▶ [ACTIVITY]
Every single entry should be printed exactly.
━━ RECORDED INFORMATION ━━
(* ===== verification/ExprRebuild.v ===== *)
(** * Rebuilding an expression from operands with the same values

    A visitor replaces the operands of a node by others that have the same
    values, and rebuilds the node.  For expressions as the constructors build
    them the result has the value of the node, divisions by 0 included, as
    long as no divisor becomes the constant 0. *)

From S2P Require Import Prelude ExprData ExprCreate ExprSem ExprBool ExprArith ExprBits ExprSpec ExprOrder ExprHeap.

Section Rebuild.
Context `{ExprOptions} `{DivByZero}.
Variable D : assignment -> Prop.

Abbreviation value_of e o := (creates D (getWidth e) (fun rho => eval rho e) o).

(** The operand [k'] stands for [k]. *)
Definition stands_for (k k' : Expr) : Prop := denotes D (getWidth k) (fun rho => eval rho k) k'.

Lemma stands_for_refl e : wf e -> (forall rho, D rho -> inb rho e) -> stands_for e e.
Proof using Type. intros. by apply denotes_self. Qed.

Lemma stands_for_trans e e1 e2 : stands_for e e1 -> stands_for e1 e2 -> stands_for e e2.
Proof using Type.
  intros [_ Hw _ Hv] [Hwf' Hw' Hi' Hv']. split; auto; [congruence|]. intros rho HD. by rewrite Hv', Hv.
Qed.

Lemma kids_same_widths e ks : Forall2 stands_for (kids e) ks -> same_widths e ks.
Proof using Type. intros Hk. eapply Forall2_impl; [exact Hk|]. by intros k k' [? ? _ _]. Qed.

Lemma with_kids_value e ks :
  Forall2 stands_for (kids e) ks -> forall rho, D rho -> inb rho e ->
  eval rho (with_kids e ks) = eval rho e /\ inb rho (with_kids e ks).
Proof using Type.
  intros Hk rho HD Hi.
  assert (Hfact : forall k k', stands_for k k' -> eval rho k' = eval rho k /\ getWidth k' = getWidth k /\ inb rho k')
    by (intros k k' []; auto).
  destruct e; simpl in Hk; repeat match goal with
    | Hf : Forall2 _ (_ :: _) _ |- _ => inversion Hf; subst; clear Hf
    | Hf : Forall2 _ [] _ |- _ => inversion Hf; subst; clear Hf
    end;
    repeat match goal with Hd : stands_for _ _ |- _ => apply Hfact in Hd as (?&?&?) end;
    (split; [|intros Ho; specialize (Hi Ho)]); cbn [with_kids eval in_bounds] in *;
    repeat match goal with Hj : inb _ _, Ho : ConstArrayOpt = true |- _ => specialize (Hj Ho) end;
    repeat match goal with
    | E : eval _ _ = _ |- _ => rewrite E; clear E
    | E : getWidth _ = getWidth _ |- _ => rewrite E; clear E
    end; simpl in *; tauto.
Qed.

(** A node that is no division. *)
Lemma rebuild_plain_creates e ks :
  wf e -> (forall rho, D rho -> inb rho e) -> buildable (with_kids e ks) ->
  match e with Binary k _ _ => Kind.is_div k = false | _ => True end ->
  Forall2 stands_for (kids e) ks -> value_of e (rebuild e ks).
Proof using Type.
  intros Hwf Hi Hb Hdiv Hk. pose proof (with_kids_value e ks Hk) as Hv.
  eapply creates_ext; [apply rebuild_creates; auto|].
  - by apply kids_same_widths.
  - intros rho HD. split; [by apply Hv; auto|]. destruct e; simpl in *;
      repeat match goal with |- context [match ?l with _ => _ end] => destruct l; simpl; try done end;
      rewrite ?Hdiv; done.
  - intros rho HD. by apply Hv; auto.
Qed.

(** A division whose divisor is not the constant 0 stays a division unless it
    is folded. *)
Lemma division_creates k l r l' r' :
  Kind.is_div k = true -> getWidth l <> 1 -> getWidth l = getWidth r ->
  stands_for l l' -> stands_for r r' -> (forall c, r' = Constant c -> cvalue c <> 0) ->
  value_of (Binary k l r) (Binary__create k l' r').
Proof using Type.
  unfold stands_for. intros Hk Hw1 Hw Hl Hr Hnz. rewrite <- Hw in Hr.
  assert (Hplain : value_of (Binary k l r) (Ret (Binary k l' r'))).
  { apply creates_ret. eapply denotes_ext; [eapply denotes_binop; [exact Hl|exact Hr]|]. done. }
  assert (Hb : forall create, create l' r' = Ret (Binary k l' r') ->
    value_of (Binary k l r) (BCREATE k create l' r')).
  { intros create Hc. unfold BCREATE.
    rewrite (den_width _ _ _ _ Hl), (den_width _ _ _ _ Hr), Z.eqb_refl. cbn [assertM mbind outcome_bind].
    destruct l' as [cl| | | | | | | | |]; try (by rewrite Hc).
    destruct r' as [cr| | | | | | | | |]; try (by rewrite Hc).
    eapply creates_ext; [eapply creates_fold; [exact Hl|exact Hr|]|].
    - intros _. by apply Hnz.
    - intros rho HD. simpl. unfold binop_value.
      apply denotes_Const_inv in Hr as (_ & _ & Hv). specialize (Hv _ HD). rewrite Hv.
      rewrite (proj2 (Z.eqb_neq _ _) (Hnz _ eq_refl)). by rewrite andb_false_r. }
  pose proof (proj2 (Z.eqb_neq _ _) Hw1) as Hne. rewrite <- (den_width _ _ _ _ Hl) in Hne.
  destruct k; try done; cbn [Binary__create]; apply Hb;
    unfold UDivExpr_create, SDivExpr_create, URemExpr_create, SRemExpr_create; by rewrite Hne.
Qed.

(** No divisor became the constant 0. *)
Definition divisor_kept (e : Expr) (ks : list Expr) : Prop :=
  match e, ks with
  | Binary k _ _, [_; r'] => Kind.is_div k = true -> forall c, r' = Constant c -> cvalue c <> 0
  | _, _ => True
  end.

Lemma rebuild_built_creates heap e ks :
  (forall p, adomain (heap p) <= 64) -> wf e -> built heap e -> isConstant e = false ->
  (forall rho, D rho -> inb rho e) -> Forall2 stands_for (kids e) ks -> divisor_kept e ks ->
  value_of e (rebuild e ks).
Proof using Type.
  intros Hheap Hwf Hb Hc Hi Hk Hd.
  destruct e; try done; simpl in Hk;
    repeat match goal with
    | Hf : Forall2 _ (_ :: _) _ |- _ => inversion Hf; subst; clear Hf
    | Hf : Forall2 _ [] _ |- _ => inversion Hf; subst; clear Hf
    end;
    try (apply rebuild_plain_creates; try done; simpl; repeat (apply Forall2_cons_2; [assumption|]); by apply Forall2_nil_2).
  - apply rebuild_plain_creates; try done; [|simpl; repeat (apply Forall2_cons_2; [assumption|]); by apply Forall2_nil_2].
    destruct Hb as [Hh _]. simpl. rewrite <- Hh. apply Hheap.
  - destruct (Kind.is_div k) eqn:Ek.
    + destruct Hb as (Hb & _ & _). destruct Hwf as (_ & _ & Hw). destruct (Hb Ek) as [Hw1 _].
      apply division_creates; auto.
    + apply rebuild_plain_creates; try done; [|simpl; repeat (apply Forall2_cons_2; [assumption|]); by apply Forall2_nil_2].
      cbn [with_kids buildable]. case_match; try done. congruence.
Qed.

End Rebuild.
━━━
▶ [TASK SOLUTION]
(* ===== verification/ExprRebuild.v ===== *)
(** * Rebuilding an expression from operands with the same values

    A visitor replaces the operands of a node by others that have the same
    values, and rebuilds the node.  For expressions as the constructors build
    them the result has the value of the node, divisions by 0 included, as
    long as no divisor becomes the constant 0. *)

From S2P Require Import Prelude ExprData ExprCreate ExprSem ExprBool ExprArith ExprBits ExprSpec ExprOrder ExprHeap.

Section Rebuild.
Context `{ExprOptions} `{DivByZero}.
Variable D : assignment -> Prop.

Abbreviation value_of e o := (creates D (getWidth e) (fun rho => eval rho e) o).

(** The operand [k'] stands for [k]. *)
Definition stands_for (k k' : Expr) : Prop := denotes D (getWidth k) (fun rho => eval rho k) k'.

Lemma stands_for_refl e : wf e -> (forall rho, D rho -> inb rho e) -> stands_for e e.
Proof using Type. intros. by apply denotes_self. Qed.

Lemma stands_for_trans e e1 e2 : stands_for e e1 -> stands_for e1 e2 -> stands_for e e2.
Proof using Type.
  intros [_ Hw _ Hv] [Hwf' Hw' Hi' Hv']. split; auto; [congruence|]. intros rho HD. by rewrite Hv', Hv.
Qed.

Lemma kids_same_widths e ks : Forall2 stands_for (kids e) ks -> same_widths e ks.
Proof using Type. intros Hk. eapply Forall2_impl; [exact Hk|]. by intros k k' [? ? _ _]. Qed.

Lemma with_kids_value e ks :
  Forall2 stands_for (kids e) ks -> forall rho, D rho -> inb rho e ->
  eval rho (with_kids e ks) = eval rho e /\ inb rho (with_kids e ks).
Proof using Type.
  intros Hk rho HD Hi.
  assert (Hfact : forall k k', stands_for k k' -> eval rho k' = eval rho k /\ getWidth k' = getWidth k /\ inb rho k')
    by (intros k k' []; auto).
  destruct e; simpl in Hk; repeat match goal with
    | Hf : Forall2 _ (_ :: _) _ |- _ => inversion Hf; subst; clear Hf
    | Hf : Forall2 _ [] _ |- _ => inversion Hf; subst; clear Hf
    end;
    repeat match goal with Hd : stands_for _ _ |- _ => apply Hfact in Hd as (?&?&?) end;
    (split; [|intros Ho; specialize (Hi Ho)]); cbn [with_kids eval in_bounds] in *;
    repeat match goal with Hj : inb _ _, Ho : ConstArrayOpt = true |- _ => specialize (Hj Ho) end;
    repeat match goal with
    | E : eval _ _ = _ |- _ => rewrite E; clear E
    | E : getWidth _ = getWidth _ |- _ => rewrite E; clear E
    end; simpl in *; tauto.
Qed.

(** A node that is no division. *)
Lemma rebuild_plain_creates e ks :
  wf e -> (forall rho, D rho -> inb rho e) -> buildable (with_kids e ks) ->
  match e with Binary k _ _ => Kind.is_div k = false | _ => True end ->
  Forall2 stands_for (kids e) ks -> value_of e (rebuild e ks).
Proof using Type.
  intros Hwf Hi Hb Hdiv Hk. pose proof (with_kids_value e ks Hk) as Hv.
  eapply creates_ext; [apply rebuild_creates; auto|].
  - by apply kids_same_widths.
  - intros rho HD. split; [by apply Hv; auto|]. destruct e; simpl in *;
      repeat match goal with |- context [match ?l with _ => _ end] => destruct l; simpl; try done end;
      rewrite ?Hdiv; done.
  - intros rho HD. by apply Hv; auto.
Qed.

(** A division whose divisor is not the constant 0 stays a division unless it
    is folded. *)
Lemma division_creates k l r l' r' :
  Kind.is_div k = true -> getWidth l <> 1 -> getWidth l = getWidth r ->
  stands_for l l' -> stands_for r r' -> (forall c, r' = Constant c -> cvalue c <> 0) ->
  value_of (Binary k l r) (Binary__create k l' r').
Proof using Type.
  unfold stands_for. intros Hk Hw1 Hw Hl Hr Hnz. rewrite <- Hw in Hr.
  assert (Hplain : value_of (Binary k l r) (Ret (Binary k l' r'))).
  { apply creates_ret. eapply denotes_ext; [eapply denotes_binop; [exact Hl|exact Hr]|]. done. }
  assert (Hb : forall create, create l' r' = Ret (Binary k l' r') ->
    value_of (Binary k l r) (BCREATE k create l' r')).
  { intros create Hc. unfold BCREATE.
    rewrite (den_width _ _ _ _ Hl), (den_width _ _ _ _ Hr), Z.eqb_refl. cbn [assertM mbind outcome_bind].
    destruct l' as [cl| | | | | | | | |]; try (by rewrite Hc).
    destruct r' as [cr| | | | | | | | |]; try (by rewrite Hc).
    eapply creates_ext; [eapply creates_fold; [exact Hl|exact Hr|]|].
    - intros _. by apply Hnz.
    - intros rho HD. simpl. unfold binop_value.
      apply denotes_Const_inv in Hr as (_ & _ & Hv). specialize (Hv _ HD). rewrite Hv.
      rewrite (proj2 (Z.eqb_neq _ _) (Hnz _ eq_refl)). by rewrite andb_false_r. }
  pose proof (proj2 (Z.eqb_neq _ _) Hw1) as Hne. rewrite <- (den_width _ _ _ _ Hl) in Hne.
  destruct k; try done; cbn [Binary__create]; apply Hb;
    unfold UDivExpr_create, SDivExpr_create, URemExpr_create, SRemExpr_create; by rewrite Hne.
Qed.

(** No divisor became the constant 0. *)
Definition divisor_kept (e : Expr) (ks : list Expr) : Prop :=
  match e, ks with
  | Binary k _ _, [_; r'] => Kind.is_div k = true -> forall c, r' = Constant c -> cvalue c <> 0
  | _, _ => True
  end.

Lemma rebuild_built_creates heap e ks :
  (forall p, adomain (heap p) <= 64) -> wf e -> built heap e -> isConstant e = false ->
  (forall rho, D rho -> inb rho e) -> Forall2 stands_for (kids e) ks -> divisor_kept e ks ->
  value_of e (rebuild e ks).
Proof using Type.
  intros Hheap Hwf Hb Hc Hi Hk Hd.
  destruct e; try done; simpl in Hk;
    repeat match goal with
    | Hf : Forall2 _ (_ :: _) _ |- _ => inversion Hf; subst; clear Hf
    | Hf : Forall2 _ [] _ |- _ => inversion Hf; subst; clear Hf
    end;
    try (apply rebuild_plain_creates; try done; simpl; repeat (apply Forall2_cons_2; [assumption|]); by apply Forall2_nil_2).
  - apply rebuild_plain_creates; try done; [|simpl; repeat (apply Forall2_cons_2; [assumption|]); by apply Forall2_nil_2].
    destruct Hb as [Hh _]. simpl. rewrite <- Hh. apply Hheap.
  - destruct (Kind.is_div k) eqn:Ek.
    + destruct Hb as (Hb & _ & _). destruct Hwf as (_ & _ & Hw). destruct (Hb Ek) as [Hw1 _].
      apply division_creates; auto.
    + apply rebuild_plain_creates; try done; [|simpl; repeat (apply Forall2_cons_2; [assumption|]); by apply Forall2_nil_2].
      cbn [with_kids buildable]. case_match; try done. congruence.
Qed.

End Rebuild.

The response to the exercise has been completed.